Wednesday, April 24, 2024

Greenpeace to appeal ad decision

Neal Wallace
Greenpeace is appealing against an Advertising Standards Authority ruling its billboards attacking fertiliser companies Ravensdown and Ballance are misleading and must be removed.
Reading Time: 2 minutes

It claimed the farmer-owned co-ops are responsible for polluting rivers.

The billboards said “Ravensdown and Ballance Pollute Rivers” and to the left in smaller letters, “#TooManyCows”, which the authority determined to be advocacy advertising and therefore in breach of the Code of Ethics of Advocacy Principles.

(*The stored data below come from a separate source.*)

(** * JUnit reporter of config-file-validator

    A shallow embedding of [pkg/reporter/junit_reporter.go]: the report tree
    (the structs with their [xml] tags), [checkPropertyValidity],
    [getReport] and [JunitReporter.Print], followed by the properties the
    specification states about them.

    Go strings are byte strings and are modelled by [string] (one [ascii]
    per byte).  A pointer field [*T] is an [option T], [None] being the nil
    pointer; a slice is a [list]. *)

From Stdlib Require Import String Ascii List ZArith Lia Bool.
Import ListNotations.

Local Open Scope string_scope.
Local Open Scope Z_scope.

Set Implicit Arguments.

(* ================================================================== *)
(** ** Go runtime notions used by the reporter *)

(** An [error] value is represented by the text its [Error] method returns;
    the nil error is [None] of [option error]. *)
Definition error := string.

(** A function result that is either a value or an error. *)
Inductive result (A : Type) : Type :=
| Ok (a : A)
| Err (e : error).
Arguments Ok {A} a.
Arguments Err {A} e.

(** A call either returns or panics (here: a method call through a nil
    interface value). *)
Inductive Outcome (A : Type) : Type :=
| Returns (a : A)
| Panics.
Arguments Returns {A} a.
Arguments Panics {A}.

Module GoInt.

(** Go's [int] on the 64-bit targets: two's complement, wrapping. *)
Definition bits : Z := 64.
Definition MaxInt : Z := 2 ^ (bits - 1) - 1.
Definition MinInt : Z := - 2 ^ (bits - 1).

Definition wrap (z : Z) : Z := (z + 2 ^ (bits - 1)) mod 2 ^ bits - 2 ^ (bits - 1).

(** [n++] *)
Definition incr (n : Z) : Z := wrap (n + 1).

(** [len(s)]: the length of a slice is an [int]; a slice never has more than
    [MaxInt] elements, which the statements below assume of their input. *)
Definition len {A : Type} (s : list A) : Z := Z.of_nat (List.length s).

End GoInt.

Module Strings.

(** The functions of package [strings] the reporter calls. *)

Definition backslash : ascii := "\"%char.
Definition slash : ascii := "/"%char.

(** [strings.HasPrefix(s, p)] *)
Fixpoint HasPrefix (s p : string) : bool :=
  match p, s with
  | EmptyString, _ => true
  | String _ _, EmptyString => false
  | String a p', String b s' => Ascii.eqb a b && HasPrefix s' p'
  end.

(** [strings.Contains(s, substr)] *)
Fixpoint Contains (s substr : string) : bool :=
  HasPrefix s substr ||
  match s with
  | EmptyString => false
  | String _ s' => Contains s' substr
  end.

(** The scan of [strings.ReplaceAll]: occurrences of [old] are taken left to
    right and do not overlap; [skip] counts the bytes of the occurrence just
    replaced that are still to be passed over. *)
Fixpoint replaceScan (skip : nat) (s old new : string) : string :=
  match s with
  | EmptyString => EmptyString
  | String c s' =>
      match skip with
      | S k => replaceScan k s' old new
      | O =>
          if HasPrefix s old
          then new ++ replaceScan (Nat.pred (String.length old)) s' old new
          else String c (replaceScan 0 s' old new)
      end
  end.

(** [strings.ReplaceAll(s, old, new)] for a non-empty [old], as at its call
    site in [Print]; with an empty [old] Go inserts [new] at every rune
    boundary, which the reporter never asks for and which [s] stands for
    here. *)
Definition ReplaceAll (s old new : string) : string :=
  match old with
  | EmptyString => s
  | String _ _ => replaceScan 0 s old new
  end.

End Strings.

(* ================================================================== *)
(** ** The report tree *)

(** [xml.Name] *)
Record xmlName : Type := { Space : string; Local : string }.

Definition noName : xmlName := {| Space := ""; Local := "" |}.

(** [time.Time], reduced to what the encoder observes of it: the result of
    its [MarshalText] method (the RFC 3339 text, or an error for a year
    outside 0..9999). *)
Record time_Time : Type := { MarshalText : result string }.

(** [float32], as its IEEE 754 bit pattern. *)
Definition float32 := Z.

Advocacy advertisers must clearly distinguished between fact and opinion, take care not to infringe on people’s rights, not breach the spirit of the code and the advertiser’s identity should be clear.

But Greenpeace campaigner Gen Toop said the ruling will have a chilling effect on environmental and social advocacy and is an attack on free speech.

“Civil society must be able to hold individual companies to account, especially when they are responsible for environmental destruction, like Ravensdown and Ballance,” she said.

One of the three complainants, Farmers Weekly columnist Alan Emerson, said the grounds for appeal are very narrow, confined to a point of law, that the authority decision is wrong or that there is some new information.

“I can’t see where they are coming from but they are welcome to try.”

Emerson likened the billboard’s message to claiming car makers are responsible for the 379 road deaths last year, which is untrue and unacceptable.

“They obviously have no control of what their vehicles do when they are sold and neither does Ballance or Ravensdown with their fertilisers.”

The three complaints said the billboards are facially wrong and pollution from fertiliser run off is scant to non-existent with the main cause nitrogen from cow urine and fertiliser is not a pollutant but a plant food.

The prime minister’s former science adviser Sir Peter Gluckman gave evidence some waterways are in a good state but others have been compromised by agricultural intensification, urban expansion, industrial pollution, hydro-electric development and the effects of drought.

The complainants also claim the #TooManyCows tag is Greenpeace opinion and ignores the fact only 15% of waterways run through dairy farming areas.

Greenpeace countered that intensive dairy farming and the use of synthetic fertiliser damage waterways.

A minority of the board believed the advertisement was not misleading, accepting Greenpeace’s submission the use of fertiliser enables greater use of the land and leads to more cows and more pollution.